I problemi di Rotten Tomatoes sembrano in effetti emergere soprattutto a ridosso dell’uscita dei film maggiori, e poi a risolversi con il passare delle settimane e l’equilibrarsi dei contributi e delle recensioni. Spesso l’accoglienza della critica è molto diversa da quella del pubblico e alle volte gruppi organizzati di utenti pubblicano recensioni negative su siti o blog creati appositamente, caricandole poi su Rotten Tomatoes perché abbassino la percentuale di voto attribuita alla critica (pratica nota come “review bombing”).

Nonostante le recensioni dei critici che scrivono su testate considerate importanti siano separate dalle recensioni di blog o podcast nati da poco e scarsamente influenti, anche quelle meno rilevanti contribuiscono alla grande media che forma il giudizio più sintetico (“fresh” o “rotten”). Trenta o anche cinquanta recensioni su siti inventati apposta possono quindi influire sulla percentuale che gli utenti vedono non appena un film esce in sala almeno per le prime ore o i primi giorni, quando le recensioni di un grande film sono poche. Di solito poi passate un paio di settimane le recensioni pubblicate su siti esterni che influiscono sulla media della critica di Rotten Tomatoes, che poi è la più importante e consultata, possono anche superare le 200 nel caso di un film come Mission: Impossible – Dead Reckoning – Parte Uno.

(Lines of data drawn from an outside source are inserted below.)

Lemma definition_head_complete {B} keyword msg1 msg2 (k : Token D -> Expr D -> Res B) name e :
  sentence keyword body name e -> definition_head keyword msg1 msg2 k = k name e.
Proof.
  intros (tk & ta & rest & E & Hk1 & Hk2 & Hk3 & Hd). unfold definition_head.
  assert (D0 : drop 0 tokens = tk :: name :: ta :: rest ++ [eof]) by (by rewrite drop_0, E).
  assert (Hlen : length rest <= length tokens).
  { rewrite E, length_app. simpl. lia. }
  rewrite (Consume_drop _ _ _ _ _ D0 Hk1). cbn [rbind]. apply drop_cons in D0.
  rewrite (Consume_drop _ _ _ _ _ D0 Hk2). cbn [rbind]. apply drop_cons in D0.
  rewrite (Consume_drop _ _ _ _ _ D0 Hk3). cbn [rbind]. apply drop_cons in D0.
  destruct derives_complete as (Hc & _ & _).
  rewrite (ParseExpr_complete _ _ rest e eof [] (Hc _ _ _ Hd) (derives_pos _ _ _ Hd) D0)
    by (rewrite ?eof_kind; done).
  cbn [rbind]. apply drop_next in D0. by rewrite (Consume_drop _ _ _ _ _ D0 eof_kind).
Qed.

Lemma ParseSignalDef_head :
  ParseSignalDef tokens = definition_head Signal "Expected 'signal' at start of definition"
    "Expected signal name" (fun name e => Ok (MkSignal (tok_lexeme name) e)).
Proof. reflexivity. Qed.

Lemma ParseParamDef_head :
  ParseParamDef tokens = definition_head Param "Expected 'param' at start of definition"
    "Expected parameter name" (fun name e =>
      TypeCheckSignal (MkSignal "<param>" e) ;;;
      match AsNumber (FoldConstants e) with
      | None => Fail "Parameter default must be a numeric literal after constant folding"
                  (expr_loc (FoldConstants e))
      | Some v => Ok (MkParam (tok_lexeme name) v (-1) (tok_loc name))
      end).
Proof. reflexivity. Qed.
End parser.

(** C15: the parser decides the grammar: on every token vector that ends in
    its one end-of-file token, [ParseSignalDef] neither reads past the end
    nor fails to return, every definition it returns is a sentence
    [signal <name> = <expression>] with the expression's tree, and every
    sentence of the grammar is accepted with its tree.  So precedence and
    associativity are those of the grammar, which is unambiguous. *)
Theorem ParseSignalDef_decides {D} (body : list (Token D)) (eof : Token D)
  (Heof : tok_kind eof = EndOfFile) (Hbody : Forall (fun t => tok_kind t <> EndOfFile) body) :
  safe (fun def => exists name, sig_name def = tok_lexeme name /\
                   sentence Signal body name (sig_body def))
    (ParseSignalDef (body ++ [eof])) /\
  (forall name e, sentence Signal body name e ->
     ParseSignalDef (body ++ [eof]) = Ok (MkSignal (tok_lexeme name) e)) /\
  (forall name name' e e', sentence Signal body name e -> sentence Signal body name' e' -> e = e').
Proof.
  assert (Hc : forall name e, sentence Signal body name e ->
     ParseSignalDef (body ++ [eof]) = Ok (MkSignal (tok_lexeme name) e)).
  { intros name e Hs. rewrite ParseSignalDef_head.
    by rewrite (definition_head_complete _ _ Heof _ _ _ _ name e). }
  split; [|split; [exact Hc|]].
  - rewrite ParseSignalDef_head. apply definition_head_safe; [done..|].
    intros name e Hs. by exists name.
  - intros name name' e e' H1%Hc H2%Hc. congruence.
Qed.

(** The tokens of a definition. *)
Definition example_tokens : list (Token double) :=
  match Tokenize (H:=dbl (Machine:=ieee (fun x => x)))
          "signal s = if 1 > 2 then 3 - 4 - 5 else -sma(mid(A), 3) * (6 + 7)" with
  | Ok l => take (pred (length l)) l
  | Err _ => []
  end.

Pochi mesi fa il regista M. Night Shyamalan, nelle interviste promozionali per il suo nuovo film Bussano alla porta, aveva parlato di Rotten Tomatoes esprimendo un’opinione in passato condivisa da molti altri, cioè che il sito abbia introdotto una stortura nel sistema e che molto di quello che Hollywood produce oggi venga da questa stortura. «Nel 1998 [anno di fondazione di Rotten Tomatoes, ndr] le cose non stavano come oggi, eravamo un’industria di film originali e si decideva quali fare chiedendosi cose come ‘Avranno un impatto?’, ‘È qualcosa che non abbiamo mai visto prima?’, quelli erano i metri di valutazione […] Oggi un gruppo di 200 persone dice quel che pensa sia arte e il pubblico riceve la loro reazione aggregata. O almeno è quello che vedi. Il sistema prende molte più decisioni senza che lo sappiamo».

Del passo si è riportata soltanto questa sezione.